Inductive event :=
  | Call (i : nat) (o : operation) (found : Z -> bool)   (* the CPU starts an operation *)
  | Run (i : nat)                                          (* its next access *)
  | Fill (i : nat) (page : Z) | Evict (i : nat) (page : Z) (* the hardware *)
  | Interrupt (i : nat)                                    (* the CPU takes the interrupt *)
  | Flags (i : nat) (on : bool)                            (* between operations *)
  | Online.                                                (* one more CPU counts itself *)

Section machine.
(** The number of CPUs that run on the tables, and the interrupt controllers of each. *)
Context {C : Type} `{IoApicChip C} (n : nat) (trampoline : Z) (m : machine C).

Definition exec (i : nat) (s : state) : option state :=
  let c := cpus s i in
  match code c with
  | [] => None
  | x :: rest =>
    let next := mkCpu rest (shared c) (irq c) (saved c) in
    match x with
    | ReadOnline => Some (set_cpu i (mkCpu rest (1 <? online s)%nat (irq c) (saved c)) s)
    | Cli => Some (set_cpu i (mkCpu rest (shared c) false (irq c)) s)
    | Lock => match holder s with None => Some (set_holder (Some i) (set_cpu i next s)) | Some _ => None end
    | Store p e => Some (set_table p e (set_cpu i next s))
    | Reprotect p bits =>
      if is_present (table s p) then Some (set_table p (Z.lor (Z.land (table s p) pte_address_mask) bits) (set_cpu i next s))
      else Some (set_cpu i (mkCpu [Unlock] (shared c) (irq c) (saved c)) s)
    | Invlpg p => Some (set_tlb i (<[p := None]> (tlb s i)) (set_cpu i next s))
    | FlushLocal => Some (set_tlb i (fun _ => None) (set_cpu i next s))
    | Broadcast => Some ((if shared c then broadcast i (lapic_ m) else id) (set_cpu i next s))
    | Unlock => Some (set_holder None (set_cpu i (mkCpu rest (shared c) (saved c) (saved c)) s))
    end
  end.

Definition step (e : event) (s : state) : option state :=
  match e with
  | Call i o found =>
    let c := cpus s i in
    if (i <? n)%nat && bool_decide (code c = []) then Some (set_cpu i (mkCpu (code_of o found) (shared c) (irq c) (saved c)) s) else None
  | Run i => exec i s
  | Fill i p =>
    if (i <? n)%nat && is_present (table s p) then Some (set_tlb i (<[p := Some (table s p)]> (tlb s i)) s) else None
  | Evict i p => Some (set_tlb i (<[p := None]> (tlb s i)) s)
  | Interrupt i =>
    if pending s i && irq (cpus s i) then
      Some (set_pending (<[i := false]> (pending s))
        (foldl (fun s a => answer i a s) s (isr_dispatch trampoline vector_tlb_shootdown 8 false false m)))
    else None
  | Flags i on =>
    let c := cpus s i in
    if (i <? n)%nat && bool_decide (code c = []) then Some (set_cpu i (mkCpu [] (shared c) on (saved c)) s) else None
  | Online => if (online s <? n)%nat then Some (mk (table s) (holder s) (S (online s)) (cpus s) (tlb s) (pending s)) else None
  end.

Fixpoint run (es : list event) (s : state) : option state :=
  match es with [] => Some s | e :: es => s ← step e s; run es s end.

Definition init (t : Z -> Z) (counted : nat) : state :=
  mk t None counted (fun _ => mkCpu [] false true true) (fun _ _ => None) (fun _ => false).
End machine.

(** ** Coherence *)

(** [e] may be used for an entry [t]: the same entry, or, where permissions may have
    been changed behind the CPU's back, one that leads to the same frame. *)
Definition fresh (strict : bool) (e t : Z) : Prop :=
  if strict then e = t else is_present t = true /\ Z.land e pte_address_mask = Z.land t pte_address_mask.

(** The pages of a range. *)
Definition pages (address length : Z) : list Z := (fun offset => address + offset) <$> offsets length.

(** What a history may do to the page [pg]: an [unmap] of it finds its tables, [map] does
    not replace a mapping of it and, in a [strict] history, [protect] leaves it alone.
    The other pages are free of this: these are the calls the code announces to no
    other CPU ([failed_unmap_not_announced], [replacing_map_not_announced],
    [protect_not_announced] below). *)
Definition allowed (strict : bool) (pg : Z) (e : event) (s : state) : Prop :=
  match e with
  | Call _ (Unmap address length) found =>
    pg ∈ pages address length -> Forall (fun offset => found offset = true) (offsets length)
  | Call _ (Protect address length _) _ => pg ∈ pages address length -> strict = false
  | Run i => match code (cpus s i) with Store p e :: _ => p = pg -> e = 0 \/ is_present (table s p) = false | _ => True end
  | _ => True
  end.
Definition set_state (x : ThreadState) (t : Thread) : Thread :=
  mkThread (name_ t) (id_ t) (cpu_ t) x (stack_pointer_ t) (stack_base_ t) (stack_pages_ t)
    (wake_at_ t) (syscall_stack_ t) (space_root_ t) (queue_next_ t) (list_next_ t).
Definition set_queue_next (x : Z) (t : Thread) : Thread :=
  mkThread (name_ t) (id_ t) (cpu_ t) (state_ t) (stack_pointer_ t) (stack_base_ t) (stack_pages_ t)
    (wake_at_ t) (syscall_stack_ t) (space_root_ t) x (list_next_ t).
Definition set_wake_at (x : Z) (t : Thread) : Thread :=
  mkThread (name_ t) (id_ t) (cpu_ t) (state_ t) (stack_pointer_ t) (stack_base_ t) (stack_pages_ t)
    x (syscall_stack_ t) (space_root_ t) (queue_next_ t) (list_next_ t).
Definition set_cpu (x : Z) (t : Thread) : Thread :=
  mkThread (name_ t) (id_ t) x (state_ t) (stack_pointer_ t) (stack_base_ t) (stack_pages_ t)
    (wake_at_ t) (syscall_stack_ t) (space_root_ t) (queue_next_ t) (list_next_ t).
Definition set_stack_pointer (x : Z) (t : Thread) : Thread :=
  mkThread (name_ t) (id_ t) (cpu_ t) (state_ t) x (stack_base_ t) (stack_pages_ t)
    (wake_at_ t) (syscall_stack_ t) (space_root_ t) (queue_next_ t) (list_next_ t).
Definition set_syscall_stack (x : Z) (t : Thread) : Thread :=
  mkThread (name_ t) (id_ t) (cpu_ t) (state_ t) (stack_pointer_ t) (stack_base_ t) (stack_pages_ t)
    (wake_at_ t) x (space_root_ t) (queue_next_ t) (list_next_ t).
Definition set_address_space (x : Z) (t : Thread) : Thread :=
  mkThread (name_ t) (id_ t) (cpu_ t) (state_ t) (stack_pointer_ t) (stack_base_ t) (stack_pages_ t)
    (wake_at_ t) (syscall_stack_ t) x (queue_next_ t) (list_next_ t).

(** The part of [struct PerCpu] the scheduler uses, with the registers it loads. *)
Record PerCpu := mkCpu {
  current_thread : Z; idle_thread : Z; preempt_count : Z;
  kernel_stack_top : Z; cr3 : Z; rsp : Z
}.

Record sched := mk {
  threads : gmap Z Thread;
  run_queue_head : Z; run_queue_tail : Z; sleepers : Z;
  wait_heads : list Z;
  all_threads : Z; threads_alive : Z; next_thread_id : Z; running : bool;
  cpus : list PerCpu;
  stack_words : gmap Z Z
}.

Definition set_threads (m : gmap Z Thread) (s : sched) : sched :=
  mk m (run_queue_head s) (run_queue_tail s) (sleepers s) (wait_heads s) (all_threads s)
    (threads_alive s) (next_thread_id s) (running s) (cpus s) (stack_words s).
Definition set_run_queue (h t : Z) (s : sched) : sched :=
  mk (threads s) h t (sleepers s) (wait_heads s) (all_threads s)
    (threads_alive s) (next_thread_id s) (running s) (cpus s) (stack_words s).
Definition set_sleepers (x : Z) (s : sched) : sched :=
  mk (threads s) (run_queue_head s) (run_queue_tail s) x (wait_heads s) (all_threads s)
    (threads_alive s) (next_thread_id s) (running s) (cpus s) (stack_words s).
Definition set_wait_heads (x : list Z) (s : sched) : sched :=
  mk (threads s) (run_queue_head s) (run_queue_tail s) (sleepers s) x (all_threads s)
    (threads_alive s) (next_thread_id s) (running s) (cpus s) (stack_words s).
Definition set_cpus (x : list PerCpu) (s : sched) : sched :=
  mk (threads s) (run_queue_head s) (run_queue_tail s) (sleepers s) (wait_heads s) (all_threads s)
    (threads_alive s) (next_thread_id s) (running s) x (stack_words s).
Definition set_words (x : gmap Z Z) (s : sched) : sched :=
  mk (threads s) (run_queue_head s) (run_queue_tail s) (sleepers s) (wait_heads s) (all_threads s)
    (threads_alive s) (next_thread_id s) (running s) (cpus s) x.

(** [p->field = ...] *)
Definition update (p : Z) (f : Thread -> Thread) (s : sched) : option sched :=
  t ← threads s !! p; Some (set_threads (<[p := f t]> (threads s)) s).

Definition enqueue (thread : Z) (s : sched) : option sched :=
  s ← update thread (set_queue_next 0) s;
  s ← update thread (set_state Ready) s;
  if run_queue_tail s =? 0 then Some (set_run_queue thread thread s)
  else
    s ← update (run_queue_tail s) (set_queue_next thread) s;
    Some (set_run_queue (run_queue_head s) thread s).

Definition dequeue (s : sched) : option (Z * sched) :=
  let thread := run_queue_head s in
  if thread =? 0 then Some (0, s)
  else
    t ← threads s !! thread;
    let s := set_run_queue (queue_next_ t) (run_queue_tail s) s in
    let s := if run_queue_head s =? 0 then set_run_queue (run_queue_head s) 0 s else s in
    s ← update thread (set_queue_next 0) s;
    Some (thread, s).

Definition park_sleeper_at (thread deadline : Z) (s : sched) : option sched :=
  s ← update thread (set_wake_at deadline) s;
  s ← update thread (set_state Sleeping) s;
  s ← update thread (set_queue_next (sleepers s)) s;
  Some (set_sleepers thread s).

Definition next_in_list (thread : Z) (s : sched) : option Z := list_next_ <$> threads s !! thread.

(** The loop of [wake_expired_sleepers]; the chain of sleepers visits no more threads
    than there are. *)
Fixpoint wake_loop (fuel : nat) (now remaining : Z) (s : sched) : option sched :=
  match fuel with
  | O => None
  | S fuel' =>
    if sleepers s =? 0 then Some (set_sleepers remaining s)
    else
      let thread := sleepers s in
      t ← threads s !! thread;
      let s := set_sleepers (queue_next_ t) s in
      if wake_at_ t <=? now then s ← enqueue thread s; wake_loop fuel' now remaining s
      else s ← update thread (set_queue_next remaining) s; wake_loop fuel' now thread s
  end.

Definition wake_expired_sleepers (now : Z) (s : sched) : option sched :=
  wake_loop (S (size (threads s))) now 0 s.

Definition idle_thread_of (k : nat) (s : sched) : option Z := idle_thread <$> cpus s !! k.

Definition set_current (k : nat) (thread : Z) (s : sched) : option sched :=
  c ← cpus s !! k;
  let c := mkCpu thread (idle_thread c) (preempt_count c) (kernel_stack_top c) (cr3 c) (rsp c) in
  let s := set_cpus (<[k := c]> (cpus s)) s in
  s ← update thread (set_cpu (Z.of_nat k)) s;
  update thread (set_state Running) s.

- [WHAT TO DO]: Could you retype exactly the lines above, starting at the line that contains "t ← threads s !! p;" and ending at the line that contains "s ← update thread (set_cpu (Z.of_nat k)) s;", and nothing more?

- [ANSWER FOR THE TASK]:
  t ← threads s !! p; Some (set_threads (<[p := f t]> (threads s)) s).

Definition enqueue (thread : Z) (s : sched) : option sched :=
  s ← update thread (set_queue_next 0) s;
  s ← update thread (set_state Ready) s;
  if run_queue_tail s =? 0 then Some (set_run_queue thread thread s)
  else
    s ← update (run_queue_tail s) (set_queue_next thread) s;
    Some (set_run_queue (run_queue_head s) thread s).

Definition dequeue (s : sched) : option (Z * sched) :=
  let thread := run_queue_head s in
  if thread =? 0 then Some (0, s)
  else
    t ← threads s !! thread;
    let s := set_run_queue (queue_next_ t) (run_queue_tail s) s in
    let s := if run_queue_head s =? 0 then set_run_queue (run_queue_head s) 0 s else s in
    s ← update thread (set_queue_next 0) s;
    Some (thread, s).

Definition park_sleeper_at (thread deadline : Z) (s : sched) : option sched :=
  s ← update thread (set_wake_at deadline) s;
  s ← update thread (set_state Sleeping) s;
  s ← update thread (set_queue_next (sleepers s)) s;
  Some (set_sleepers thread s).

Definition next_in_list (thread : Z) (s : sched) : option Z := list_next_ <$> threads s !! thread.

(** The loop of [wake_expired_sleepers]; the chain of sleepers visits no more threads
    than there are. *)
Fixpoint wake_loop (fuel : nat) (now remaining : Z) (s : sched) : option sched :=
  match fuel with
  | O => None
  | S fuel' =>
    if sleepers s =? 0 then Some (set_sleepers remaining s)
    else
      let thread := sleepers s in
      t ← threads s !! thread;
      let s := set_sleepers (queue_next_ t) s in
      if wake_at_ t <=? now then s ← enqueue thread s; wake_loop fuel' now remaining s
      else s ← update thread (set_queue_next remaining) s; wake_loop fuel' now thread s
  end.

Definition wake_expired_sleepers (now : Z) (s : sched) : option sched :=
  wake_loop (S (size (threads s))) now 0 s.

Definition idle_thread_of (k : nat) (s : sched) : option Z := idle_thread <$> cpus s !! k.

Definition set_current (k : nat) (thread : Z) (s : sched) : option sched :=
  c ← cpus s !! k;
  let c := mkCpu thread (idle_thread c) (preempt_count c) (kernel_stack_top c) (cr3 c) (rsp c) in
  let s := set_cpus (<[k := c]> (cpus s)) s in
  s ← update thread (set_cpu (Z.of_nat k)) s;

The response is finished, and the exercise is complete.